Fatih Terim, Türkiye’nin en popüler figürlerinden biri. Çalıştırdığı takımlar neredeyse her zaman başarılı oldu. Samimi konuşmasıyla, işine odaklanan tavrıyla çok sevildi. Taraftarıyla arasında çok yoğun bir duygusal bağ kurdu. Özgül bir ağırlık oluşturdu, hiçbir zaman yok sayılamadı.
Her kriz anında onun adı geçti. O hiçbir zaman öne atılmadı ama onu öne çıkaran taraftarları çok güçlüydü. Bir kurtarıcı kahraman gibi görüldü.
Geçtiğimiz günlerde Netflix Terim hakkında bir belgesel serisi yayınladı. 4 Bölümlük belgesel büyük bir ilgi uyandırdı, yalnızca 30 dakika içinde 14 milyon seyirciye ulaşarak izlenme rekorları kırdı. Sosyal medyada gündem oldu. Taraftarlar belgeselin afişleri önünde fotoğraflar çektirdi.
Üstelik ona hayranlık duyanlar sadece Galatasaray taraftarları değildi. Diğer takım taraftarlarının bir kısmının da saygısını kazanmayı başarmıştı.

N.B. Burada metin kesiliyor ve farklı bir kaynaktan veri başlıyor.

(** X14.  [loadScript] never hands out a promise that has already failed:
    in every state the loader can be in, the promise a call returns is
    pending or fulfilled when the call returns. *)
Theorem loadScript_returns_not_rejected (l l1 : Loader) (src : string) (p : nat)
  (Hreach : reachable l) (Hcall : loadScript src l = (p, l1)) :
  not_rejected l1 p.
Proof.
  destruct (reachable_inv l Hreach) as [Hmemo _].
  unfold loadScript in Hcall.
  destruct (scriptLoadPromises l !! src) as [existing |] eqn:Hsrc;
    injection Hcall as <- <-.
  - destruct (Hmemo _ _ Hsrc) as (st & Hst & Hrej).
    unfold not_rejected, promise_state. rewrite Hst.
    destruct st; [now left | now right | contradiction].
  - left. unfold promise_state. cbn.
    rewrite lookup_app_r by lia. now rewrite Nat.sub_diag.
Qed.

Lemma loadScript_returns_not_rejected_witness :
  let a := "https://cdn.jsdelivr.net/npm/opencv.js" in
  let l := onerror a 0 (snd (loadScript a initialLoader)) in
  promise_state l 0 = Some Rejected /\
  loadScript a l = (1%nat, snd (loadScript a l)) /\
  not_rejected (snd (loadScript a l)) 1.
Proof.
  intros a l. split; [reflexivity |]. split; [reflexivity |].
  apply (loadScript_returns_not_rejected l (snd (loadScript a l)) a 1).
  - eapply rtc_l; [apply (step_call a) |].
    apply rtc_once. apply (step_error 0 a). reflexivity.
  - reflexivity.
Defined.

(** ** Drawing the detection boxes *)

Lemma drawFace_ops (measureText : string -> string -> Q) (img : Image)
  (color : string) (c : Overlay) (face : FaceRect) (i : nat) :
  let c' := drawFace measureText img color c face i in
  ov_width c' = ov_width c /\ ov_height c' = ov_height c /\
  ov_ops c' = ov_ops c ++ face_ops measureText img color i face.
Proof.
  destruct c as [w h st ops]. cbn. repeat split.
  now rewrite <- !app_assoc.
Qed.

Lemma forEach_drawFace_ops (measureText : string -> string -> Q) (img : Image)
  (color : string) (faces : list FaceRect) :
  forall (c : Overlay) (i : nat),
    let c' := forEach_from (drawFace measureText img color) c faces i in
    ov_width c' = ov_width c /\ ov_height c' = ov_height c /\
    ov_ops c'
    = ov_ops c
      ++ concat (imap (fun k => face_ops measureText img color (i + k)) faces).
Proof.
  induction faces as [| face faces IH]; intros c i; cbn zeta.
  - cbn. now rewrite app_nil_r.
  - cbn [forEach_from].
    destruct (IH (drawFace measureText img color c face i) (S i)) as (Hw & Hh & Hops).
    destruct (drawFace_ops measureText img color c face i) as (Hw1 & Hh1 & Hops1).
    rewrite Hw, Hh, Hops, Hw1, Hh1, Hops1. repeat split.
    rewrite imap_cons. cbn [concat]. rewrite Nat.add_0_r, <- app_assoc.
    do 3 f_equal. apply imap_ext. intros k a _. cbn. f_equal. lia.
Qed.

Lemma concat_imap_length {A B : Type} (n : nat) (l : list A) :
  forall f : nat -> A -> list B,
    (forall k a, length (f k a) = n) ->
    length (concat (imap f l)) = (n * length l)%nat.
Proof.
  induction l as [| a l IH]; intros f Hf; [cbn; lia |].
  rewrite imap_cons. cbn [concat length]. rewrite length_app, Hf, IH; [lia |].
  intros k b. apply Hf.
Qed.

(** X15.  With a context, [drawDetections] leaves the canvas sized as the
    image and holding, whatever it held before, the image followed by
    four drawings per face in the order of the faces: the translucent
    box, its border, the label's background and the label, the face at
    position [i] labelled [#(i+1)].  So it holds [1 + 4n] drawings for
    [n] faces. *)
Theorem drawDetections_picture (measureText : string -> string -> Q)
  (canvas : Overlay) (img : Image) (faces : list FaceRect) (color : string) :
  let c := drawDetections true measureText canvas img faces color in
  ov_width c = naturalWidth img /\
  ov_height c = naturalHeight img /\
  ov_ops c
  = ODrawImage img 0 0 (naturalWidth img) (naturalHeight img)
    :: concat (imap (face_ops measureText img color) faces) /\
  length (ov_ops c) = (1 + 4 * length faces)%nat.
Proof.
  cbv zeta. unfold drawDetections.
  match goal with
  | |- context [forEach_from ?f ?c0 faces 0] =>
      destruct (forEach_drawFace_ops measureText img color faces c0 0)
        as (Hw & Hh & Hops)
  end.
  rewrite Hw, Hh, Hops. cbn [ov_width ov_height ov_ops ov_draw ov_set_height
                              ov_set_width app Nat.add].
  assert (Hext : imap (fun k => face_ops measureText img color k) faces
                 = imap (face_ops measureText img color) faces) by reflexivity.
  rewrite Hext. repeat split.
  cbn [length]. f_equal. now apply concat_imap_length.
Qed.

Lemma round_div_300 (w : Z) : Js.round (inject_Z w / 300) = (w + 150) / 300.
Proof. unfold Js.round. cbn. Z.div_mod_to_equations. lia. Qed.

Lemma round_div_40 (w : Z) : Js.round (inject_Z w / 40) = (w + 20) / 40.
Proof. unfold Js.round. cbn. Z.div_mod_to_equations. lia. Qed.

(** X16.  The border of a box is 2 pixels wide exactly for images
    narrower than 750 pixels and never thinner; the label is set in 14
    pixels exactly for images narrower than 580 pixels and never smaller;
    and neither gets smaller when the image gets wider. *)
Theorem overlay_sizes_scale (img img' : Image) :
  2 <= boxLineWidth img /\
  (boxLineWidth img = 2 <-> naturalWidth img < 750) /\
  14 <= labelFontSize img /\
  (labelFontSize img = 14 <-> naturalWidth img < 580) /\
  (naturalWidth img <= naturalWidth img' ->
   boxLineWidth img <= boxLineWidth img' /\
   labelFontSize img <= labelFontSize img').
Proof.
  unfold boxLineWidth, labelFontSize. rewrite !round_div_300, !round_div_40.
  repeat split; try (Z.div_mod_to_equations; lia).
Qed.

Lemma overlay_sizes_scale_witness :
  let img := mkImage 749 500 in
  let img' := mkImage 3000 2000 in
  boxLineWidth img = 2 /\ labelFontSize img = 19 /\
  boxLineWidth img' = 10 /\ labelFontSize img' = 75 /\
  boxLineWidth img <= boxLineWidth img' /\
  labelFontSize img <= labelFontSize img'.
Proof.
  intros img img'. do 4 (split; [reflexivity |]).
  destruct (overlay_sizes_scale img img') as (_ & _ & _ & _ & Hmono).
  apply Hmono. cbn. lia.
Defined.

(** ** Downloading a crop *)

Lemma append_cons (a : Ascii.ascii) (s t : string) :
  String a s +:+ t = String a (s +:+ t).
Proof. reflexivity. Qed.

Lemma append_length (s t : string) :
  String.length (s +:+ t) = (String.length s + String.length t)%nat.
Proof.
  induction s as [| a s IH]; [reflexivity |].
  rewrite append_cons. cbn [String.length Nat.add]. now rewrite IH.
Qed.

Lemma append_inj_r (s1 s2 t : string) : s1 +:+ t = s2 +:+ t -> s1 = s2.
Proof.
  revert s2; induction s1 as [| a s1 IH]; intros [| b s2] H.
  - reflexivity.
  - apply (f_equal String.length) in H.
    rewrite !append_length in H. cbn [String.length] in H. lia.
  - apply (f_equal String.length) in H.
    rewrite !append_length in H. cbn [String.length] in H. lia.
  - rewrite !append_cons in H. injection H as -> H. f_equal. now apply IH.
Qed.

(** X17.  The crops of the two panels download under file names that
    tell them apart: two downloads with the same name come from the same
    panel and the same position. *)
Theorem downloadFace_names_distinct (url1 url2 : string) (i1 i2 : nat)
  (m1 m2 : string)
  (Hm1 : m1 = "opencv" \/ m1 = "faceapi")
  (Hm2 : m2 = "opencv" \/ m2 = "faceapi")
  (Hname : download (downloadFace url1 i1 m1) = download (downloadFace url2 i2 m2)) :
  m1 = m2 /\ i1 = i2.
Proof.
  unfold downloadFace in Hname; cbn [download] in Hname.
  assert (Hidx : forall m, "face_" +:+ m +:+ "_" +:+ pretty (i1 + 1)%nat +:+ ".png"
                           = "face_" +:+ m +:+ "_" +:+ pretty (i2 + 1)%nat +:+ ".png"
                           -> i1 = i2).
  { intros m H. do 3 apply String.app_inj in H.
    apply append_inj_r in H. apply pretty_nat_inj in H. lia. }
  destruct Hm1 as [-> | ->], Hm2 as [-> | ->].
  - split; [reflexivity | now apply (Hidx "opencv")].
  - exfalso. apply String.app_inj in Hname. discriminate Hname.
  - exfalso. apply String.app_inj in Hname. discriminate Hname.
  - split; [reflexivity | now apply (Hidx "faceapi")].
Qed.

Lemma downloadFace_names_distinct_witness :
  download (downloadFace "data:a" 0 "opencv") = "face_opencv_1.png" /\
  download (downloadFace "data:b" 11 "faceapi") = "face_faceapi_12.png" /\
  ("opencv" = "opencv" /\ 0%nat = 0%nat).
Proof.
  split; [reflexivity |]. split; [reflexivity |].
  apply (downloadFace_names_distinct "data:a" "data:b" 0 0 "opencv" "opencv");
    [left; reflexivity | left; reflexivity | reflexivity].
Defined.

Tüm bunlar beraber düşünüldüğünde, Fatih Terim’in arkasında kenetlenilebilecek bir isim olduğu sanılabilir. Bugün Cumhurbaşkanlığı seçimi konusunda anketler yapılsa, muhtemel ki Fatih Terim çok yüksek oy oranlarına ulaşacaktır. Altılı masanın adayı olduğu durumda Tayyip Erdoğan’dan daha fazla oy alacağını gösteren anketler hiç kimse için sürpriz olmaz.

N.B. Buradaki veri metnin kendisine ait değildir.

(** Whatever the query, the handler answers 200 with [success], [data]
    and [count] (and [pagination] when both bounds were given), or 500. *)
Lemma getAllProducts_envelope (q : ListQuery) (t : Table) :
  let r := ProductController.getAllProducts getSignedUrl env q t fresh in
  statusCode r = 500 \/
  (statusCode r = 200 /\
   (Observe.keys r = ["success"; "data"; "count"] \/
    Observe.keys r = ["success"; "data"; "count"; "pagination"]) /\
   exists items,
     Observe.data_items r = Some items /\
     Observe.field "count" r = Some (JNum (Z.of_nat (List.length items)))).
Proof.
  unfold ProductController.getAllProducts.
  destruct (ProductController.number_of (q_page q)) as [pn|];
    destruct (ProductController.number_of (q_limit q)) as [ln|];
    cbv zeta;
    match goal with
    | |- context [Sql.findAll ?o t] => destruct (Sql.findAll o t) as [ps|n m]
    end; simpl; auto;
    rewrite mapM_rendered; simpl; right; (split; [reflexivity|]);
    (split; [auto | eexists; split; reflexivity]).
Qed.

End ListFacts.

(** C9 (as the specification words it, refuted).  On the sample table the
    brands list and the categories list answer 200 with an envelope that
    has no [count] key. *)
Lemma brands_and_categories_have_no_count :
  let brands := ProductController.getBrands Sample.table fresh in
  let categories := ProductController.getCategories Sample.table fresh in
  (statusCode brands = 200 /\
   Observe.field "data" brands = Some (JArr [JStr "Acme"; JStr "Zeta"]) /\
   Observe.field "count" brands = None) /\
  (statusCode categories = 200 /\
   Observe.field "data" categories = Some (JArr []) /\
   Observe.field "count" categories = None).
Proof. repeat split. Qed.

(** C9 (as amended).  Of the collection responses only the product list
    carries [count]: whenever it answers 200 its envelope is [success],
    [data], [count] (then [pagination], when both bounds were given), with
    [count] the number of items in [data]; the envelope of the brands list
    and of the categories list is [success] and [data] only. *)
Theorem count_only_on_product_list
    (getSignedUrl : S3Service.SignRequest -> Result string) (env : Env)
    (q : ListQuery) (t : Table) :
  let r := ProductController.getAllProducts getSignedUrl env q t fresh in
  (statusCode r = 500 \/
   (statusCode r = 200 /\
    (Observe.keys r = ["success"; "data"; "count"] \/
     Observe.keys r = ["success"; "data"; "count"; "pagination"]) /\
    exists items,
      Observe.data_items r = Some items /\
      Observe.field "count" r = Some (JNum (Z.of_nat (List.length items))))) /\
  Observe.keys (ProductController.getBrands t fresh) = ["success"; "data"] /\
  Observe.keys (ProductController.getCategories t fresh) = ["success"; "data"].
Proof.
  intros r. split; [apply getAllProducts_envelope|]. split; reflexivity.
Qed.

Ancak hepimiz biliriz ki sadece bu anketlere bakarak cumhurbaşkanı adayı göstermek makul değildir. Çünkü Fatih Terim, Türkiye’nin hiçbir kanayan yarası hakkında konuşmamıştır. Kronik sorunlar hakkında çözüm önerileri sunmamıştır. Ekonomiye, kültüre, kimliğe, ideolojiye dair de hiçbir şey söylememiştir. Bugünkü konumu gereği bu konulara girmemesi doğaldır. Fakat eğer aday olursa kendisine yöneltilen tüm soruları cevaplamak durumundadır. Bu cevaplar verildiğinde anket sonuçlarında hızlı bir düşüş olacağını öngörmek pek zor değildir.
Tıpkı Mansur Yavaş gibi!
Mansur Yavaş da bugün neredeyse tüm anketlerde birinci sırada çıkıyor. Kriz anlarında göreve çağrılan, işini çok iyi yapan, taraftarlarıyla güçlü bir duygusal bağ kuran, popüler ve özgül ağırlığa sahip bir lider. Onun üzerinde yoğunlaşan ilgi de Fatih Terim’in üzerinde yoğunlaşan ilgiden pek farklı değil.

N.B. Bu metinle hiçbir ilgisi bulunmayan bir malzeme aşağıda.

Lemma heading_round_trip_witness :
  section_of_row 7 (Some (u "報表 A" ++ u "，功能代碼:" ++ u "R-01")) None
    !! "title" = Some (u "報表 A")
  ∧ section_of_row 7 (Some (u "報表 A" ++ u "，功能代碼:" ++ u "R-01")) None
    !! "folder" = Some (u "R-01").
Proof.
  apply (heading_round_trip (u "報表 A") (u "R-01") 7 None); reflexivity.
Defined.

(** ** More on the section assembler *)

Lemma listing_error_eq (w : world) (info : gmap string pystr)
    (image_folder : pystr) (doc : document) (e : exn) :
  os_listdir w image_folder = Raise e → is_FileNotFoundError e = false →
  append_section w info image_folder doc = (Raise e, doc).
Proof. intros Hls He. by rewrite append_section_eq, Hls, He. Qed.

(** X5: an error of the folder listing other than [FileNotFoundError]
    (the path is a file, access is denied) is not caught: the call
    raises it and leaves the document as it was. *)
Theorem listing_error_propagates (w : world) (info : gmap string pystr)
    (image_folder : pystr) (doc : document) (e : exn) :
  os_listdir w image_folder = Raise e → is_FileNotFoundError e = false →
  append_section w info image_folder doc = (Raise e, doc).
Proof. apply listing_error_eq. Qed.

Lemma listing_error_propagates_witness :
  append_section
    {| os_listdir := λ _, Raise (Exn OtherException (u "Not a directory"));
       add_picture_failure := λ _, None |}
    sample_info (u "img/001") [Table 0]
  = (Raise (Exn OtherException (u "Not a directory")), [Table 0]).
Proof.
  refine (listing_error_propagates _ sample_info (u "img/001")
            [Table 0] _ _ _); reflexivity.
Defined.

(** *** The order of [sorted] *)

Lemma str_le_refl (a : pystr) : str_le a a = true.
Proof.
  induction a as [|x a IH]; simpl; [done|].
  by rewrite N.eqb_refl, IH, orb_true_r.
Qed.

Lemma str_le_total (a b : pystr) : str_le a b = false → str_le b a = true.
Proof.
  revert b. induction a as [|x a IH]; intros [|y b]; simpl; try done.
  destruct (N.ltb_spec x y), (N.eqb_spec x y), (N.ltb_spec y x),
    (N.eqb_spec y x); simpl; try done; try lia.
  apply IH.
Qed.

Lemma str_le_trans (a b c : pystr) :
  str_le a b = true → str_le b c = true → str_le a c = true.
Proof.
  revert b c. induction a as [|x a IH]; intros [|y b] [|z c]; simpl; try done.
  destruct (N.ltb_spec x y), (N.eqb_spec x y), (N.ltb_spec y z),
    (N.eqb_spec y z), (N.ltb_spec x z), (N.eqb_spec x z);
    simpl; try done; try lia.
  apply IH.
Qed.

Lemma insert_sorted_perm (x : pystr) (l : list pystr) :
  insert_sorted x l ≡ₚ x :: l.
Proof.
  induction l as [|y l IH]; simpl; [done|].
  destruct (str_le x y); [done|]. by rewrite IH, Permutation_swap.
Qed.

Lemma sorted_perm (l : list pystr) : sorted l ≡ₚ l.
Proof.
  induction l as [|x l IH]; simpl; [done|].
  by rewrite insert_sorted_perm, IH.
Qed.

Lemma insert_sorted_sorted (x : pystr) (l : list pystr) :
  StronglySorted str_le_prop l → StronglySorted str_le_prop (insert_sorted x l).
Proof.
  induction 1 as [|y l Hl IH Hall]; simpl.
  - by repeat constructor.
  - destruct (str_le x y) eqn:Hxy.
    + constructor; [by constructor|]. constructor; [done|].
      eapply Forall_impl; [exact Hall|]. intros z Hz.
      by apply (str_le_trans x y z).
    + constructor; [done|]. rewrite insert_sorted_perm.
      constructor; [|done]. by apply str_le_total.
Qed.

Lemma sorted_sorted (l : list pystr) : StronglySorted str_le_prop (sorted l).
Proof.
  induction l as [|x l IH]; simpl; [constructor|].
  by apply insert_sorted_sorted.
Qed.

Bugün kimi anketler Mansur Yavaş’ın oy oranını neredeyse %60’larda gösterse de pratiğin böyle olmayacağını öngörmek için siyaset dehası olmak gerekmiyor. Son tahlilde; kritik, kronik ve kaotik konularda sunulan çözüm önerileri belirleyici olacaktır.
Toplumun sevgisini kazanmanın en basit yolu siyaset yapmamaktır. Kurucu değerler ve resmi tarih sayesinde bir toplumsal vasat oluşur. Siyaset yapmadığınızda bu vasatı kabul ettiğiniz varsayılır. Herkes kendisi gibi olduğunuzu düşünür, farklılıklar fark edilmezken ortaklıklar çoğalır.
Ancak seçimi kazanmak için siyaset yapmak şarttır. Ekonomi programı birinci öncelik olsa da tek başına asla yeterli olmayacaktır. Özellikle eşit vatandaşlığın sağlanması için atılacak adımlar somut şekilde sunulmalıdır. Mansur Yavaş gibi ülkücü liderlerin bugün eşit vatandaşlık hakkında ne söylediğini bilmek hepimizin hakkıdır.
Tüm bunları önemsemeden yalnızca anketlere ve sosyal medyada esen rüzgara bakarak aday seçmenin mantıklı olduğu sanılıyorsa benim önerim Yavaş değil Terim’dir. En azından gençliğini ırkçılıkla değil sporla geçirmiş bir aday olur.